§ Your goal
Could you reproduce, word for word, everything below from the line containing "(** [end()]: under" down to the line containing "- apply restore_sreg_inv", with both of those lines included and no others?
BEGIN Records for the task
Lemma send_streaming color thisWhite :
  respects streaming (send T color thisWhite).
Proof.
  intros s u s'. unfold send. intros H.
  apply bind_inv in H as (b & s1 & H1 & H). injection H1 as <- <-.
  apply bind_inv in H as (d1 & s1 & H1 & H). apply store_data_inv in H1 as ->.
  apply bind_inv in H as (d2 & s1 & H1 & H). apply store_data_inv in H1 as ->.
  apply bind_inv in H as (d3 & s1 & H1 & H). apply store_data_inv in H1 as ->.
  cbv zeta in H.
  apply bind_inv in H as (aver & s1 & H1 & H).
  apply isr_is_inv in H1 as [-> Haver].
  apply bind_inv in H as ([] & s1 & Hsave & H).
  apply bind_inv in H as ([] & s2 & Hapa & H).
  apply bind_inv in H as ([] & s3 & Hrgb & H).
  apply bind_inv in H as ([] & s4 & Hw & H).
  assert (Hburst : quiet s1 s4).
  { eapply (send_burst_quiet d3
              (if CHIP4COLOR T
               then to_uint8 (fade8 thisWhite (_showBright (this s)))
               else thisWhite) s1 ()).
    cbv [mbind M_bind] in *. rewrite Hapa, Hrgb. exact Hw. }
  destruct Hburst as (HS & Hi & Hsv).
  apply bind_inv in H as (aver' & s5 & H5 & H).
  apply isr_is_inv in H5 as [-> Haver'].
  apply bind_inv in H as ([] & s5 & Hrestore & H).
  apply bind_inv in H as (high & s6 & H6 & H).
  apply isr_is_inv in H6 as [-> Hhigh].
  assert (Hlast : same ctl s5 s').
  { revert H. generalize (negb (uptime T =? 0) && (aver' || high)).
    intros b0 H.
    assert (Hk : keeps (@ctl mData) (when b0 (update_mcu (emit UptimePoll))))
      by auto with respects.
    exact (Hk _ _ _ H). }
  injection Hlast as HS' Hsv' Hi'.
  destruct aver.
  - apply save_and_cli_inv in Hsave as [Hsaved Hi1].
    assert (Hav : isr (this s) = CLI_AVER) by by apply Haver.
    assert (aver' = true) as -> by (apply Haver'; congruence).
    apply restore_sreg_inv in Hrestore as (HS5 & Hi5 & Hsv5).
    repeat split; try congruence.
    rewrite HS', HS5, Hsv, Hsaved; [done | congruence].
  - injection Hsave as <-.
    assert (aver' = false) as ->.
    { destruct aver'; [|done]. destruct Haver as [_ Haver].
      rewrite Haver; [done|]. rewrite <- Hi. by apply Haver'. }
    injection Hrestore as <-.
    repeat split; try congruence.
    intros Hh. rewrite Hsv', Hsv; congruence.
Qed.



Lemma run_stream_streaming ops : respects streaming (run_stream T ops).
Proof.
  pose proof send_streaming.
  pose proof (fun d => quiet_streaming _ (sendRaw_quiet d)).
  unfold run_stream. apply respects_for_each; [apply _|].
  intros []; auto.
Qed.

(** [begin()]: under the per-frame policy [SREG] is saved and interrupts
    are masked; under the others [SREG] is not touched. *)
Lemma begin_inv s u (s1 : state) :
  begin T s = Some (u, s1) ->
  isr (this s1) = isr (this s) /\
  (isr (this s) = CLI_HIGH -> sregSave (this s1) = SREG (mcu s)) /\
  (isr (this s) <> CLI_HIGH -> SREG (mcu s1) = SREG (mcu s)).
Proof.
  unfold begin. intros H.
  apply bind_inv in H as ([] & s0 & Hmask & H).
  assert (Hk0 : same ctl s s0).
  { revert Hmask.
    match goal with
    | |- ?c s = _ -> _ =>
        assert (Hk : keeps (@ctl mData) c) by auto 20 with respects
    end.
    intros Hm. exact (Hk _ _ _ Hm). }
  injection Hk0 as HS0 Hsv0 Hi0.
  apply bind_inv in H as ([] & s0' & Hsb & H).
  injection Hsb as <-. cbn [this mcu] in H.
  apply bind_inv in H as (high & s0' & Hh & H).
  apply isr_is_inv in Hh as [-> Hhigh].
  cbn [this mcu isr with_showBright] in Hhigh.
  apply bind_inv in H as ([] & s2 & Hsave & H).
  assert (Hrest : quiet s2 s1).
  { pose proof sendRaw_quiet.
    assert (Hq : respects (@quiet mData)
              (when (MLED_USE_SPI T) (update_mcu (emit SpiBeginTransaction)) ;;
               when (chip_is_APA102 T) (repeat_n 4 (sendRaw T 0)))).
    { apply respects_bind; [apply _| |intros ?]; [|auto with respects].
      apply keeps_ctl_quiet. auto with respects. }
    exact (Hq _ _ _ H). }
  destruct Hrest as (HS & Hi & Hsv).
  destruct high.
  - apply save_and_cli_inv in Hsave as [Hsaved Hi2].
    cbn [this mcu isr with_showBright] in *.
    assert (Hh : isr (this s0) = CLI_HIGH) by by apply Hhigh.
    split; [congruence|]. split; [|congruence].
    intros _. rewrite Hsv by congruence. congruence.
  - injection Hsave as <-. cbn [this mcu isr with_showBright sregSave] in *.
    split; [congruence|]. split; [|congruence].
    intros Hh. assert (false = true) by (apply Hhigh; congruence). done.
Qed.

(** [end()]: under the per-frame policy [SREG] gets the saved value back. *)
Lemma end_inv s u (s' : state) :
  end_ T s = Some (u, s') ->
  (isr (this s) = CLI_HIGH -> SREG (mcu s') = sregSave (this s)) /\
  (isr (this s) <> CLI_HIGH -> SREG (mcu s') = SREG (mcu s)).
Proof.
  unfold end_. intros H.
  apply bind_inv in H as (high & s0 & Hh & H).
  apply isr_is_inv in Hh as [-> Hhigh].
  apply bind_inv in H as ([] & s2 & Hrestore & H).
  assert (Hrest : quiet s2 s').
  { pose proof sendRaw_quiet.
    assert (Hq : respects (@quiet mData)
              (when (chip_is_APA102 T) (repeat_n 4 (sendRaw T 0)) ;;
               when (MLED_USE_SPI T) (update_mcu (emit SpiEndTransaction)))).
    { apply respects_bind; [apply _| |intros ?]; [auto with respects|].
      apply keeps_ctl_quiet. auto with respects. }
    exact (Hq _ _ _ H). }
  destruct Hrest as (HS & Hi & Hsv).
  destruct high.
  - apply restore_sreg_inv in Hrestore as (HS2 & Hi2 & Hsv2).
    split; [congruence|]. intros Hne. destruct Hne. by apply Hhigh.
  - injection Hrestore as <-. split; [|congruence].
    intros Hh. assert (false = true) by (by apply Hhigh). done.
Qed.

(** A frame: [begin()], streaming calls, [end()]. *)
Lemma frame_restores_SREG s u1 s1 s2 u2 (s' : state) :
  begin T s = Some (u1, s1) -> streaming s1 s2 ->
  end_ T s2 = Some (u2, s') ->
  SREG (mcu s') = SREG (mcu s).
Proof.
  intros Hb (HS & Hi & Hsv) He.
  apply begin_inv in Hb as (Hi1 & Hhigh & Hother).
  apply end_inv in He as (Hhigh' & Hother').
  destruct (isr (this s)) eqn:Hisr.
  1-3: rewrite Hother', HS, Hother; congruence.
  rewrite Hhigh', Hsv, Hhigh; congruence.
Qed.

(** What [show] runs between [begin()] and [end()]. *)
Lemma show_body_streaming :
  respects (@streaming mData)
    (ma ← gets (fun s => _maxCurrent (this s));
     when (negb (ma =? 0) && negb (amount T =? 0))
       (o ← gets this;
        b ← deref (correctBright T o (_bright o));
        update_this (with_showBright b)) ;;
     (if CHIP4COLOR T
      then for_each (seqZ 0 (amount T))
             (fun i =>
                o ← gets this;
                c ← deref (leds o !! Z.to_nat i);
                w ← deref (white o !! Z.to_nat i);
                send T c w)
      else for_each (seqZ 0 (amount T))
             (fun i =>
                o ← gets this;
                c ← deref (leds o !! Z.to_nat i);
                send T c 0))).
Proof.
  pose proof send_streaming.
  assert (forall b, respects (@streaming mData) (update_this (with_showBright b))).
  { intros b. apply respects_update_this. intros; by repeat split. }
  auto 30 with respects.
Qed.

End Interrupts.

(** ** Construction, addressing and output: the claims *)

Section Construction.
Context {mData : Type} `{CU : ColorUtility mData}.
Variable T : Template.
Local Abbreviation state := (@state mData).

Lemma microLED_matrix_geometry width height type conn dir s u (s' : state) :
  microLED_matrix T width height type conn dir s = Some (u, s') ->
  let o := this s' in
  _width o = to_uint8 width /\ _height o = to_uint8 height /\
  _matrixType o = to_uint8 type /\
  _matrixConfig o =
    to_uint8 (Z.lor (to_uint8 conn) (to_int (Z.shiftl (to_uint8 dir) 2))) /\
  matrix_object o.
Proof.
  unfold microLED_matrix. intros H.
  apply bind_inv in H as (sreg & s0 & H0 & H). injection H0 as <- <-.
  apply bind_inv in H as ([] & s1 & H1 & H). injection H1 as <-.
  apply bind_inv in H as ([] & s2 & H2 & H).
  apply init_keeps_geometry in H2. injection H2 as Hw Hh Hc Ht.
  cbn [this mcu _width _height _matrixConfig _matrixType initialised] in *.
  set (config := to_uint8 (Z.lor _ _)) in *.
  assert (Hu8 : forall z, is_uint8 (to_uint8 z)).
  { intros z. unfold is_uint8, to_uint8, to_unsigned.
    pose proof (Z.mod_pos_bound z (2 ^ 8) eq_refl). lia. }
  assert (Hgeo : forall W, 
    let o := with_matrixW W (this s2) in
    _width o = to_uint8 width /\ _height o = to_uint8 height /\
    _matrixType o = to_uint8 type /\ _matrixConfig o = config /\
    is_uint8 (_width o) /\ is_uint8 (_height o) /\ _matrixW o = W).
  { intros W. cbn. rewrite Hw, Hh. split_and!; auto. }
  destruct ((config =? 4) || (config =? 13) || (config =? 14) || (config =? 7))
    eqn:Hsw; unfold update_this in H; injection H as _ <-; cbn [this];
    match goal with
    | |- context [with_matrixW ?W _] =>
        destruct (Hgeo W) as (H1 & H2 & H3 & H4 & H5 & H6 & H7)
    end;
    (split_and!; [done..|]);
    (split_and!; [done..|]);
    unfold rowWidth, swaps_axes; rewrite H7, H4, Hsw; congruence.
Qed.

End Construction.

Section MatrixClaims.
Context {mData : Type} `{CU : ColorUtility mData}.
Variable T : Template.
Local Abbreviation state := (@state mData).

(** C4.  For a matrix built by the five-argument constructor with one of
    the eight configuration codes, serpentine or row-major, of any width
    and height: on 0 <= x < width, 0 <= y < height, getPixNumber takes
    values in [0, width*height), takes no value twice, and takes every
    value of that range. *)
Theorem getPixNumber_bijection width height type conn dir s u (s' : state) :
  microLED_matrix T width height type conn dir s = Some (u, s') ->
  supported (_matrixConfig (this s')) ->
  let o := this s' in
  _width o = to_uint8 width /\ _height o = to_uint8 height /\
  (forall x y, on_matrix o x y ->
     exists n, getPixNumber o x y = Some n /\ 0 <= n < _width o * _height o) /\
  (forall x y x' y', on_matrix o x y -> on_matrix o x' y' ->
     getPixNumber o x y = getPixNumber o x' y' -> x = x' /\ y = y') /\
  (forall n, 0 <= n < _width o * _height o ->
     exists x y, on_matrix o x y /\ getPixNumber o x y = Some n).
Proof.
  intros Hnew Hc o.
  destruct (microLED_matrix_geometry T _ _ _ _ _ _ _ _ Hnew)
    as (Hw & Hh & _ & _ & Hobj).
  split; [exact Hw|]. split; [exact Hh|].
  by apply getPixNumber_bijective.
Qed.


End MatrixClaims.

Section OutputClaims.
Context {mData : Type} `{CU : ColorUtility mData}.
Variable T : Template.
Local Abbreviation state := (@state mData).

(** C7.  Whatever the interrupt policy, SREG after a completed sendRaw,
    after a completed send, after a completed frame begin(); streaming
    calls; end(), and after a completed show() is SREG as it was when the
    call or the frame started. *)
Theorem interrupt_state_restored (s : state) :
  (forall data u s', sendRaw T data s = Some (u, s') ->
     SREG (mcu s') = SREG (mcu s)) /\
  (forall color thisWhite u s', send T color thisWhite s = Some (u, s') ->
     SREG (mcu s') = SREG (mcu s)) /\
  (forall ops u s',
     (begin T ;; run_stream T ops ;; end_ T) s = Some (u, s') ->
     SREG (mcu s') = SREG (mcu s)) /\
  (forall u s', show T s = Some (u, s') -> SREG (mcu s') = SREG (mcu s)).
Proof.
  split_and!.
  - intros data u s' H. by apply sendRaw_quiet in H as (? & _).
  - intros color w u s' H. by apply send_streaming in H as (? & _).
  - intros ops u s' H.
    apply bind_inv in H as (u1 & s1 & Hb & H).
    apply bind_inv in H as (u2 & s2 & Hops & He).
    eapply frame_restores_SREG; [exact Hb | | exact He].
    exact (run_stream_streaming T ops _ _ _ Hops).
  - intros u s' H. unfold show in H.
    apply bind_inv in H as (u1 & s1 & Hb & H).
    pose proof (show_body_streaming T) as Hbody.
    apply bind_inv in H as (ma & s1' & Hma & H).
    apply bind_inv in H as (u2 & s2 & Hlim & H).
    apply bind_inv in H as (u3 & s3 & Hloop & He).
    eapply frame_restores_SREG; [exact Hb | | exact He].
    eapply Hbody. cbv [mbind M_bind] in *. rewrite Hma, Hlim. exact Hloop.
Qed.

(** C9.  A completed show() leaves leds[], white[], _bright and
    _maxCurrent as they were. *)
Theorem show_read_only (s : state) u (s' : state) :
  show T s = Some (u, s') ->
  leds (this s') = leds (this s) /\ white (this s') = white (this s) /\
  _bright (this s') = _bright (this s) /\
  _maxCurrent (this s') = _maxCurrent (this s).
Proof.
  intros H.
  apply (show_keeps T user_state) in H; [|reflexivity..].
  injection H as H1 H2 H3 H4. done.
Qed.

End OutputClaims.

(** ** The current limiter *)

Section Limiter.
Context {mData : Type} `{CU : ColorUtility mData}.
Variable T : Template.
Hypothesis fades : fades_are_bytes mData.
Implicit Type o : microLED mData.

Lemma to_long_small z : -2147483648 <= z < 2147483648 -> to_long z = z.
Proof.
  intros H. unfold to_long, to_signed.
  change (2 ^ (32 - 1)) with 2147483648. change (2 ^ 32) with 4294967296.
  rewrite Z.mod_small; lia.
Qed.

Lemma to_int_small z : is_int z -> to_int z = z.
Proof.
  unfold is_int. intros H. unfold to_int, to_signed.
  change (2 ^ (16 - 1)) with 32768. change (2 ^ 16) with 65536.
  rewrite Z.mod_small; lia.
Qed.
END Records for the task
§ Reply to the exercise
(** [end()]: under the per-frame policy [SREG] gets the saved value back. *)
Lemma end_inv s u (s' : state) :
  end_ T s = Some (u, s') ->
  (isr (this s) = CLI_HIGH -> SREG (mcu s') = sregSave (this s)) /\
  (isr (this s) <> CLI_HIGH -> SREG (mcu s') = SREG (mcu s)).
Proof.
  unfold end_. intros H.
  apply bind_inv in H as (high & s0 & Hh & H).
  apply isr_is_inv in Hh as [-> Hhigh].
  apply bind_inv in H as ([] & s2 & Hrestore & H).
  assert (Hrest : quiet s2 s').
  { pose proof sendRaw_quiet.
    assert (Hq : respects (@quiet mData)
              (when (chip_is_APA102 T) (repeat_n 4 (sendRaw T 0)) ;;
               when (MLED_USE_SPI T) (update_mcu (emit SpiEndTransaction)))).
    { apply respects_bind; [apply _| |intros ?]; [auto with respects|].
      apply keeps_ctl_quiet. auto with respects. }
    exact (Hq _ _ _ H). }
  destruct Hrest as (HS & Hi & Hsv).
  destruct high.
  - apply restore_sreg_inv in Hrestore as (HS2 & Hi2 & Hsv2).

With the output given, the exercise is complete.